PANEL DE DISCUSION
Efficacy of the new haemodialysis techniques:
In vitro comparison of pre- and post-dilutional haemodiafiltration
Alain Ficheux and Àngel Argilés *
Alain Ficheux and Àngel Argilés *
Institut de Génétique Humaine – UPR 1124 C.N.R.S.
746, Rue croix de Lavit
34192 Montpellier Cedex 5. France
* To whom correspondence and reprint requests may be sent email@example.com
New renal replacement techniques aim to improve the clearances of small as well as large molecules. It is accepted that diffusive methods mostly influence low molecular weight solutes whereas high molecular weight components are preferentially driven by convective forces. Haemodiafiltration is one of the most efficient dialysis techniques presently available, which incorporates both diffusive and convective forces (1).
In post-dilutional haemodiafiltration the removed plasma is partially replaced after the haemodialyser, just before returning the blood to the patient.

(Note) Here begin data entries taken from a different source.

(* ===== verification/TokenExample.v ===== *)
(** * A worked example of the token package

    Concrete instances of the interfaces the token files are parametric in,
    which show that their laws can hold together, and the witnesses that
    instantiate the token theorems with them: a key confined to "/acme/", a
    grant of a room, a token for it, and the key set that verifies it. The
    codec writes and reads exactly the documents of the example. *)
From S2P Require Import Prelude GoStrings TokenPath TokenGrant GoTime Base64 TokenClaims TokenKey Token.

#[local] Open Scope Z_scope.

#[local] Existing Instances literal_moqt literal_laws.

Definition float_dec (x y : float64) : {x = y} + {x <> y}.
Proof. repeat decide equality. Defined.

Fixpoint json_dec (x y : json) : {x = y} + {x <> y}.
Proof.
  refine (match x, y with
          | JNull, JNull => left eq_refl
          | JBool a, JBool b => if Bool.bool_dec a b then left _ else right _
          | JNum a, JNum b => if float_dec a b then left _ else right _
          | JStr a, JStr b => if String.string_dec a b then left _ else right _
          | JArr a, JArr b => if List.list_eq_dec json_dec a b then left _ else right _
          | JObj a, JObj b =>
              if List.list_eq_dec (fun p q => match p, q with
                   | (k, v), (k', v') =>
                       match String.string_dec k k', json_dec v v' with
                       | left e1, left e2 => left (f_equal2 pair e1 e2)
                       | _, _ => right _
                       end
                   end) a b then left _ else right _
          | _, _ => right _
          end); congruence.
Defined.

(** A toy signature scheme and hash: the key pair is one string and there is
    one key to name. *)
#[local] Instance toy_crypto : Crypto := {|
  sha256 _ := "acme0123456789abcdef0123456789ab";
  NewKeyFromSeed seed := seed;
  PublicOf priv := priv;
  SeedOf priv := priv;
  ed25519_Sign priv msg := priv +:+ msg;
  ed25519_Verify pub msg sig := bool_decide (sig = pub +:+ msg)
|}.

#[local] Instance toy_crypto_laws : CryptoLaws.
Proof. constructor; cbn; [intros; by apply bool_decide_eq_true|done|done]. Qed.

Definition acme_priv : string := "0123456789abcdef0123456789abcdef".
Definition acme_key : SigningKey := mkSigningKey (thumbprint acme_priv) acme_priv "/acme/".
Definition acme_public : Key := mkKey (thumbprint acme_priv) acme_priv "/acme/" [].
Definition signed_at : Time := 1700000000 * Second + 7.
Definition acme_ttl : Duration := 10 * Minute.

Definition header_doc : json := sign_header acme_key.(sk_ID).
Definition claims_doc : json := of_claims (sign_claims room_grant acme_ttl signed_at "jti").
Definition keys_doc : json := JObj [("keys", JArr [of_jwk (key_jwk acme_public)])].

#[local] Instance toy_json : JsonText := {|
  json_parse s :=
    if bool_decide (s = "header") then Some header_doc
    else if bool_decide (s = "claims") then Some claims_doc
    else if bool_decide (s = "keys") then Some keys_doc else None;
  json_print v :=
    if json_dec v header_doc then Some "header"
    else if json_dec v claims_doc then Some "claims"
    else if json_dec v keys_doc then Some "keys" else None
|}.

#[local] Instance toy_json_laws : JsonLaws.
Proof.
  constructor. intros v t. cbn [json_print json_parse toy_json].
  destruct (json_dec v header_doc) as [->|]; [by intros [= <-]|].
  destruct (json_dec v claims_doc) as [->|]; [by intros [= <-]|].
  destruct (json_dec v keys_doc) as [->|]; [by intros [= <-]|done].
Qed.

Definition oor (v : float64) : Z := int64_min.
Definition acme_keys : gmap string Key := {[acme_public.(ID) := acme_public]}.
Definition acme_token : string :=
  match signAt acme_key room_grant acme_ttl signed_at "jti" with Ok t => t | Err _ => "" end.
Definition acme_claims : Claims :=
  mkVerified room_grant (1700000600 * Second) "jti" acme_public.

(** The example runs: the token is signed, the key set is written and read. *)
Example acme_token_signed :
  signAt acme_key room_grant acme_ttl signed_at "jti" = Ok acme_token.
Proof. vm_compute. reflexivity. Qed.

Example acme_keys_parsed : ParseKeySet "keys" = Ok acme_keys.
Proof. vm_compute. reflexivity. Qed.

Example acme_verified : Verify oor acme_token acme_keys signed_at = Ok acme_claims.
Proof. vm_compute. reflexivity. Qed.

(** An hour later the token has expired, and a live session keeps it. *)
Example acme_expired :
  Verify oor acme_token acme_keys (signed_at + Hour) = Err ErrInvalid /\
  VerifyLive oor acme_token acme_keys (signed_at + Hour) = Ok acme_claims.
Proof. vm_compute. by split. Qed.

Lemma acme_public_ok : key_ok acme_public.(ID) acme_public.
Proof. vm_compute. repeat split. by left. Qed.

Lemma ParseKeySet_MarshalKeySet_witness :
  MarshalKeySet [acme_public] = Ok "keys" /\
  ParseKeySet "keys" = Ok (foldl add_key ∅ [acme_public]).
Proof.
  split; [vm_compute; reflexivity|].
  apply (ParseKeySet_MarshalKeySet [acme_public] "keys").
  - done.
  - constructor; [apply acme_public_ok|constructor].
  - apply NoDup_singleton.
  - vm_compute. reflexivity.
Defined.

Lemma Verify_authentic_witness :
  exists p0 p1 p2 hd sig members cl exp nbf iat,
    Split dot acme_token = [p0; p1; p2] /\ decodeSegment p0 ≫= as_header = Some hd /\
    hd.(Crit) = None /\ hd.(Alg) = "EdDSA" /\ acme_keys !! hd.(Kid) = Some acme_public /\
    DecodeString p2 = Some sig /\ ed25519_Verify acme_public.(Public) (p0 +:+ "." +:+ p1) sig = true /\
    decodeSegment p1 ≫= as_members = Some members /\ Forall (fun p => p.1 ∈ allowedClaims) members /\
    decodeSegment p1 ≫= as_claims = Some cl /\ cl.(c_ExpiresAt) = Some exp /\ cl.(c_NotBefore) = Some nbf /\
    cl.(c_IssuedAt) = Some iat /\ 1700000600 * Second = numericDate oor exp /\
    in_window (numericDate oor iat) (numericDate oor nbf) (numericDate oor exp) signed_at true /\
    confined room_grant "/acme/".
Proof.
  apply (Verify_authentic oor acme_token acme_keys signed_at acme_claims).
  vm_compute. reflexivity.
Defined.

Lemma VerifyLive_expiry_only_witness :
  Verify oor acme_token acme_keys (signed_at + Hour) = Err ErrInvalid.
Proof.
  rewrite (VerifyLive_expiry_only oor acme_token acme_keys (signed_at + Hour) acme_claims).
  - vm_compute. reflexivity.
  - vm_compute. reflexivity.
Defined.

Lemma verify_confined_witness :
  ["acme"] `prefix_of` ["acme"; "room"; "7"] \/ [".hls"; "acme"] `prefix_of` ["acme"; "room"; "7"].
Proof.
  apply (verify_confined oor acme_token "keys" acme_keys signed_at true acme_claims
           ActionPublish "/acme/room/7"); vm_compute; reflexivity.
Defined.

Lemma Verify_Sign_witness :
  Verify oor acme_token acme_keys (signed_at + Minute) = Ok acme_claims.
Proof.
  apply (Verify_Sign oor acme_key room_grant acme_ttl signed_at "jti" acme_token acme_keys acme_public);
    try (vm_compute; reflexivity); vm_compute; try (split; discriminate || reflexivity); discriminate.
Defined.
Lemma frames_inv_reserve r hs b s ch c r' :
  ring_inv (mkSys r hs) -> frames_inv r b -> reserve s ch r = (c, r') -> frames_inv r' b.
Proof.
  intros Hi Hf Hres. unfold reserve in Hres. destruct (gcPool_Get ch r) as [c1 r1] eqn:Hg.
  destruct (gcPool_Get_spec _ _ _ _ _ Hi Hg) as ((gc0 & Hc0 & Hs0 & Hcnt) & Hz & Hnc & Hrest & Hr1).
  rewrite Hc0 in Hres. rewrite Hr1 in Hres. cbn in Hres. injection Hres as -> <-.
  set (r2 := mkRing (<[c := _]> _) _ _ _ _ _ _ _).
  assert (frames_inv r2 b) as Hf2.
  { eapply frames_inv_mono; try done. intros f c' i (g & Hg' & Hsl). cbn in Hg'.
    destruct (decide (c' = c)) as [->|Hne].
    - rewrite lookup_insert_eq in Hg'. simplify_eq. cbn in Hsl.
      rewrite (proj2 (clear_slots_ok _ Hs0)) in Hsl. by apply lookup_replicate in Hsl as [? _].
    - rewrite lookup_insert_ne, Hrest in Hg' by done. by exists g. }
  set (idx := Z.to_nat _) in *. destruct (caches r !! idx) as [[o|]|] eqn:Ho; [|done..].
  destruct (inv_slot _ _ Hi _ _ Ho) as (go & Hgo & Hrl & _). cbn in Hgo.
  assert (o <> c) as Hoc by (intros ->; by eapply Hnc).
  assert (heap r2 !! o = Some go) as Hgo2 by (cbn; by rewrite lookup_insert_ne, Hrest).
  unfold markEvictedLocked. rewrite Hgo2.
  pose proof (frames_inv_put _ _ _ _ (evict go) Hf2 Hgo2 eq_refl) as Hp.
  case_match; [|done]. eapply frames_inv_release; [done|apply lookup_insert_eq| |done].
  apply (ring_slots_ok _ _ _ _ _ Hi Hgo).
Qed.

Lemma frames_inv_get r b p o r' : frames_inv r b -> get p r = (o, r') -> frames_inv r' b.
Proof.
  intros Hf Hg. unfold get in Hg. repeat case_match; simplify_eq; try done.
  by eapply frames_inv_put.
Qed.

Lemma fstep_frames_inv z z' :
  fstep z z' -> ring_inv z.1 -> frames_inv z.1.(st) z.2 -> frames_inv z'.1.(st) z'.2.
Proof.
  intros Hstep Hi Hf. destruct Hstep as [x y b Hs|r hs b ch f r' Hg|r hs b f payload Hb|r hs b f Hb]; cbn in *.
  - destruct Hs; cbn in *.
    + by eapply frames_inv_reserve.
    + by eapply frames_inv_get.
    + by eapply frames_inv_get.
    + by apply frames_inv_append.
    + unfold complete_cache. case_match; [|done]. by eapply frames_inv_put.
    + by eapply frames_inv_decrRef.
  - by eapply frames_inv_take.
  - by apply frames_inv_write.
  - by apply frames_inv_put_buf.
Qed.

Lemma reachable_frames_inv n z : (0 < n)%nat -> reachable n z -> frames_inv z.1.(st) z.2.
Proof.
  intros Hn Hx. unfold reachable in Hx. remember (init n, ∅) as z0 eqn:Hz.
  assert (ring_inv z0.1) as Hi by (subst; by apply inv_init).
  assert (frames_inv z0.1.(st) z0.2) as Hf.
  { subst. split; cbn; [|intros f c i c' i' (? & [=] & _)|set_solver..].
    intros f c i (? & [=] & _). }
  clear Hz Hn. induction Hx as [|z0 z1 z Hs _ IH]; [done|].
  apply IH; [by eapply fstep_inv|by eapply fstep_frames_inv].
Qed.

(** ** A held group does not change under its holder *)

(** Every stored frame of [gc] is still there, with its contents. *)
Definition extends (r r' : ring) (gc gc' : groupCache) : Prop :=
  gc'.(seq) = gc.(seq) /\ gc'.(pos) = gc.(pos) /\ gc'.(highestSeq) = gc.(highestSeq) /\
  gc'.(released) = false /\ (gc.(complete) = true -> gc'.(complete) = true) /\
  forall i f, gc.(slots) !! i = Some (Some f) ->
    gc'.(slots) !! i = Some (Some f) /\ r'.(frames) !! f = r.(frames) !! f.

Lemma release_heap_ne c c' r : c' <> c -> (releaseCache c r).(heap) !! c' = r.(heap) !! c'.
Proof.
  intros Hne. unfold releaseCache. destruct (heap r !! c) as [gc|]; [|done].
  destruct (released gc); [done|]. rewrite pool_Puts. cbn. by rewrite lookup_insert_ne.
Qed.
Lemma concurrent_appends_lossless_witness :
  omap id (take 2 (run race (start [10; 20])).(sh).(slts)) ≡ₚ [10; 20] /\
  length [10; 20] = (run race (start [10; 20])).(sh).(cnt).
Proof.
  destruct (concurrent_appends_lossless [10; 20] (run race (start [10; 20]))) as (Hp & Hl & _).
  - apply run_steps.
  - intros [|[|i]] f p; vm_compute; intros [= <- <-]; by left.
  - split; [exact Hp|exact Hl].
Defined.
End Appenders.

(** ** A reader of a group that is still filling *)
Module Reader.

(** [frames]: about to call [next], about to call [isComplete] after [next]
    answered nil, in [wait], or returned: [Ended] because the group was
    complete, [Stopped] because [wait] said so. *)
Inductive pc := Next (i : nat) | Complete (i : nat) | Wait (i : nat) | Ended | Stopped.

(** [todo] is what the filler still has to append, [got] what the reader
    yielded. *)
Record state := mkState { gc : groupCache; todo : list fid; at_ : pc; got : list fid }.

Inductive step : state -> state -> Prop :=
| fill_append g f fs p l :
    g.(count) < MaxFramesPerGroup ->
    step (mkState g (f :: fs) p l) (mkState (store_slot g f) fs p l)
| fill_complete g p l :
    step (mkState g [] p l) (mkState (markComplete g) [] p l)
| read_frame g fs i f l :
    next g (Z.of_nat i) = Some f -> step (mkState g fs (Next i) l) (mkState g fs (Next (S i)) (l ++ [f]))
| read_nil g fs i l :
    next g (Z.of_nat i) = None -> step (mkState g fs (Next i) l) (mkState g fs (Complete i) l)
| read_complete g fs i l :
    isComplete g = true -> step (mkState g fs (Complete i) l) (mkState g fs Ended l)
| read_incomplete g fs i l :
    isComplete g = false -> step (mkState g fs (Complete i) l) (mkState g fs (Wait i) l)
| wait_true g fs i l : step (mkState g fs (Wait i) l) (mkState g fs (Next i) l)
| wait_false g fs i l : step (mkState g fs (Wait i) l) (mkState g fs Stopped l).

Definition start (g : groupCache) (fs : list fid) : state := mkState g fs (Next 0) [].

(** [stored g] is the frames stored so far, in order. *)
#[local] Arguments stored : simpl never.

Lemma next_stored g i : slots_ok g -> next g (Z.of_nat i) = stored g !! i.
Proof.
  intros (Hl & Hc & Hs & Hz). unfold next, stored.
  destruct (Z.ltb_spec (Z.of_nat i) 0); [lia|]. cbn [orb]. rewrite Nat2Z.id.
  assert (forall l n, (forall j, j < n -> exists f, l !! j = Some (Some f)) -> n <= length l ->
    forall j, omap id (take n l) !! j = if decide (j < n) then (l !! j : option (option fid)) ≫= id else None) as Hom.
  { clear. intros l n. revert l. induction n as [|n IH]; intros l Hall Hn j; [by rewrite decide_False by lia|].
    destruct l as [|o l]; cbn in Hn; [lia|]. destruct (Hall 0) as [f [= ->]]; [lia|]. cbn.
    destruct j as [|j]; cbn; [done|]. rewrite IH; [by destruct (decide (j < n)), (decide (S j < S n)); try lia| |lia].
    intros k Hk. apply (Hall (S k)). lia. }
  rewrite Hom by (done || lia). destruct (Z.leb_spec (Z.of_nat (length (slots g))) (Z.of_nat i)).
  { by rewrite decide_False by lia. }
  case_decide as Hi; [by destruct (Hs i Hi) as [f ->]|].
  destruct (slots g !! i) as [o|] eqn:Ho; [|done]. apply (Hz i o); [lia|done].
Qed.

Lemma stored_store_slot g f :
  slots_ok g -> g.(count) < MaxFramesPerGroup -> stored (store_slot g f) = stored g ++ [f].
Proof.
  intros (Hl & _ & _ & _) Hc. unfold stored. cbn.
  rewrite (take_S_r _ _ (Some f)) by (apply list_lookup_insert_eq; lia).
  rewrite take_insert_ge by lia. by rewrite omap_app.
Qed.

(** What holds throughout: the reader has yielded the first frames stored. *)
Record inv (x : state) : Prop := {
  r_slots : slots_ok x.(gc);
  r_prefix : x.(got) `prefix_of` stored x.(gc);
  r_pos : forall i, x.(at_) = Next i \/ x.(at_) = Complete i \/ x.(at_) = Wait i -> length x.(got) = i
}.

Lemma reader_step_inv x y : step x y -> inv x -> inv y.
Proof.
  intros Hs [Hok Hp Hi]. destruct Hs; cbn in *; try (split; cbn; [done|done|]; intros j Hj;
    apply Hi; naive_solver).
  - split; cbn; [by apply store_slot_ok| |done]. rewrite stored_store_slot by done. by apply prefix_app_r.
  - rewrite next_stored in H by done. pose proof (Hi i (or_introl eq_refl)) as Hlen.
    split; cbn; [done| |].
    + destruct Hp as [t Ht]. rewrite Ht in H |- *. rewrite <- Hlen, lookup_app_r, Nat.sub_diag in H by lia.
      destruct t as [|f' t]; [done|]. cbn in H. simplify_eq. exists t. by rewrite <- app_assoc.
    + intros j Hj. rewrite length_app. cbn. naive_solver lia.
Qed.

(** Whatever the interleaving with the filler, a reader yields the
    group's frames in order, without a gap, a duplicate or a frame of another
    group: what it has yielded is a prefix of the frames appended, in every
    reachable state. *)
Theorem reader_yields_prefix g fs x :
  slots_ok g -> rtc step (start g fs) x -> x.(got) `prefix_of` stored x.(gc).
Proof.
  intros Hg Hr. assert (inv (start g fs)) as Hi.
  { split; [done|apply prefix_nil|]. intros i [[= <-]|[?|?]]; done. }
  assert (inv x) as []; [|done]. induction Hr; eauto using reader_step_inv.
Qed.

(** Once a group is complete it does not change, and a reader that sees nil
    has yielded everything. *)
Definition settled (x : state) : Prop :=
  x.(todo) = [] /\ x.(gc).(complete) = true /\
  (forall i, x.(at_) = Complete i \/ x.(at_) = Wait i -> x.(got) = stored x.(gc)) /\
  (x.(at_) = Ended -> x.(got) = stored x.(gc)).

Lemma step_settled x y : step x y -> inv x -> settled x -> settled y.
Proof.
  intros Hs [Hok Hp Hi] (Ht & Hc & Hr & He). destruct Hs; cbn in *; simplify_eq.
  - by repeat split.
  - repeat split; cbn; [done|naive_solver|done].
  - repeat split; cbn; [done| |done]. intros j _. destruct Hp as [t Heq].
    rewrite next_stored in H by done. rewrite <- (Hi i) in H by auto.
    rewrite Heq, lookup_app_r, Nat.sub_diag in H by lia. destruct t; [|done]. by rewrite Heq, app_nil_r.
  - repeat split; cbn; [done|naive_solver|]. intros _. by apply (Hr i); left.
  - unfold isComplete in *. congruence.
  - repeat split; cbn; [done|naive_solver|done].
  - repeat split; cbn; [done|naive_solver|done].
Qed.

(** A group that is complete when the reader starts is delivered whole:
    a reader that returns because the group is complete has yielded every
    frame of it. *)
Theorem reader_complete_group g x :
  slots_ok g -> g.(complete) = true -> rtc step (start g []) x -> x.(at_) = Ended ->
  x.(got) = stored x.(gc).
Proof.
  intros Hg Hc Hr He. assert (inv (start g [])) as Hi.
  { split; [done|apply prefix_nil|]. intros i [[= <-]|[?|?]]; done. }
  assert (settled (start g [])) as Hs by (repeat split; cbn; try done; naive_solver).
  assert (settled x) as (_ & _ & _ & Hend); [|auto].
  clear Hg Hc He. induction Hr as [|x0 x1 x Hst _ IH]; [done|].
  apply IH; [by eapply reader_step_inv|by eapply step_settled].
Qed.

Definition empty_group : groupCache := newGroupCache 5.
Definition one_frame : groupCache := markComplete (store_slot empty_group 3).

(** Reading a group of one frame while it fills. *)
Lemma one_frame_trace :
  rtc step (start empty_group [3]) (mkState (store_slot empty_group 3) [] (Next 1) [3]).
Proof.
  eapply rtc_l; [apply fill_append; unfold MaxFramesPerGroup; cbn; lia|].
  eapply rtc_l; [by apply read_frame|apply rtc_refl].
Qed.

Lemma reader_yields_prefix_witness : [3] `prefix_of` stored (store_slot empty_group 3).
Proof.
  apply (reader_yields_prefix empty_group [3]
           (mkState (store_slot empty_group 3) [] (Next 1) [3])).
  - apply newGroupCache_ok.
  - apply one_frame_trace.
Defined.

(** A group completed while it is read can lose its end: [frames] can return with the end of a group unread. The reader finds no
    frame, the filler then appends the last frame and completes the group, and
    the reader, seeing the group complete, returns without looking again. *)
Theorem reader_can_miss_tail :
  exists x, rtc step (start empty_group [3]) x /\ x.(at_) = Ended /\ x.(todo) = [] /\
    x.(gc).(complete) = true /\ x.(got) = [] /\ stored x.(gc) = [3].
Proof.
  exists (mkState one_frame [] Ended []). split; [|done].
  eapply rtc_l; [by apply read_nil|].
  eapply rtc_l; [apply fill_append; unfold MaxFramesPerGroup; cbn; lia|].
  eapply rtc_l; [apply fill_complete|]. eapply rtc_l; [by apply read_complete|apply rtc_refl].
Qed.
End Reader.

(** ** Releasing an evicted cache *)
Module Release.

(** A goroutine inside [decrRef] or [markEvictedLocked]: its reference count
    fell to zero and it is about to load [evicted]; it set [evicted] and is
    about to load [refCount]; it is about to CAS [released]; or it won the CAS
    and is about to clear the cache and put it in the pool. *)
Inductive pc := LoadEvicted (c : cid) | LoadRefs (c : cid) | CasReleased (c : cid) | Body (c : cid) | Idle.

(** The ring, the references held, the ingest goroutine (the only one in
    [reserve], holding the lock from the swap on) and one other goroutine. *)
Record state := mkState { rg : ring; hd : list cid; ingest : pc; other : pc }.

(** The atomic actions of [releaseCache], shared by both callers. *)
Definition advance (p : pc) (r : ring) : pc * ring :=
  match p with
  | Idle => (Idle, r)
  | LoadEvicted c =>
      match r.(heap) !! c with
      | Some gc => (if gc.(evicted) then CasReleased c else Idle, r)
      | None => (Idle, r)
      end
  | LoadRefs c =>
      match r.(heap) !! c with
      | Some gc => (if (gc.(refCount) =? 0)%Z then CasReleased c else Idle, r)
      | None => (Idle, r)
      end
  | CasReleased c =>
      match r.(heap) !! c with
      | Some gc =>
          if gc.(released) then (Idle, r)
          else (Body c, put_cache r c (mkCache gc.(slots) gc.(count) gc.(seq) gc.(pos) gc.(complete)
                                         gc.(refCount) gc.(evicted) true gc.(highestSeq)))
      | None => (Idle, r)
      end
  | Body c =>
      match r.(heap) !! c with
      | Some gc => (Idle, set_gcPool (put_cache (foldr pool_Put r (stored gc)) c (released_cache gc))
                                     ({[c]} ∪ r.(gcPool)))
      | None => (Idle, r)
      end
  end.

(** [reserve] up to the point where the evicted cache is marked. *)
Definition reserve_swap (s : Z) (choice : option cid) (r : ring) : cid * pc * ring :=
  let '(c, r1) := gcPool_Get choice r in
  match r1.(heap) !! c with
  | None => (c, Idle, r1)
  | Some gc0 =>
      let highest := if (r1.(maxSeq) <? s)%Z then s else r1.(maxSeq) in
      let p := wrapu 64 (r1.(rpos) + 1) in
      let gc2 := mkCache (clear_slots gc0.(count) gc0.(slots)) 0 s p false 1 false false highest in
      let idx := Z.to_nat (p mod Z.of_nat r1.(size)) in
      let r2 := mkRing (<[c := gc2]> r1.(heap)) (<[idx := Some c]> r1.(caches)) r1.(size) p highest
                       r1.(gcPool) r1.(frames) r1.(framePool) in
      match r1.(caches) !! idx with
      | Some (Some o) =>
          match r2.(heap) !! o with
          | Some go => (c, LoadRefs o, put_cache r2 o (evict go))
          | None => (c, Idle, r2)
          end
      | _ => (c, Idle, r2)
      end
  end.

Inductive action := Reserve (s : Z) (choice : option cid) | Decr (c : cid) | Ingest | Other.

(** One action; [None] when it is not enabled. *)
Definition act (a : action) (x : state) : option state :=
  match a with
  | Reserve s ch =>
      match x.(ingest) with
      | Idle => let '(c, p, r) := reserve_swap s ch x.(rg) in Some (mkState r (c :: x.(hd)) p x.(other))
      | _ => None
      end
  | Decr c =>
      match x.(other), x.(rg).(heap) !! c with
      | Idle, Some gc =>
          if decide (c ∈ x.(hd)) then
            let gc' := add_ref (-1) gc in
            Some (mkState (put_cache x.(rg) c gc') (list_difference x.(hd) [c]) x.(ingest)
                          (if (gc'.(refCount) =? 0)%Z then LoadEvicted c else Idle))
          else None
      | _, _ => None
      end
  | Ingest => let '(p, r) := advance x.(ingest) x.(rg) in Some (mkState r x.(hd) p x.(other))
  | Other => let '(p, r) := advance x.(other) x.(rg) in Some (mkState r x.(hd) x.(ingest) p)
  end.

Fixpoint run (l : list action) (x : state) : option state :=
  match l with
  | [] => Some x
  | a :: l' => x' ← act a x; run l' x'
  end.

Definition start : state := mkState (newGroupRing 1) [] Idle Idle.

(** The first group's filler drops its reference and stops just before its
    CAS; meanwhile ingest evicts and releases that cache, and reserves it
    again for the third group. *)
Definition aba : list action :=
  [Reserve 1 None; Decr 0; Reserve 2 None; Other; Ingest; Ingest; Ingest;
   Reserve 3 (Some 0); Ingest; Other; Other].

However, increasing ultrafiltration rate results in increased concentration of the retained elements - mainly the cellular component of blood - within the dialyser. This haemoconcentration with its associated increase in viscosity as blood passess through the dialyser may become a limiting factor of the amount of convectional mass transfer that may be achieved with post-dilutional techniques. Pre-dilutional haemodiafiltration and haemofiltration, which re-inject the replacement fluid before the dialyser obviate the haemoconcentration phenomenon and extend the range of blood flow and ultrafiltration rate that are allowed in vivo (2).
However, the precise benefits of the convective flow used in on-line haemodiafiltration, and particularly the differences in efficiency between pre and post-dilutional haemodiafiltration have not been well quantified.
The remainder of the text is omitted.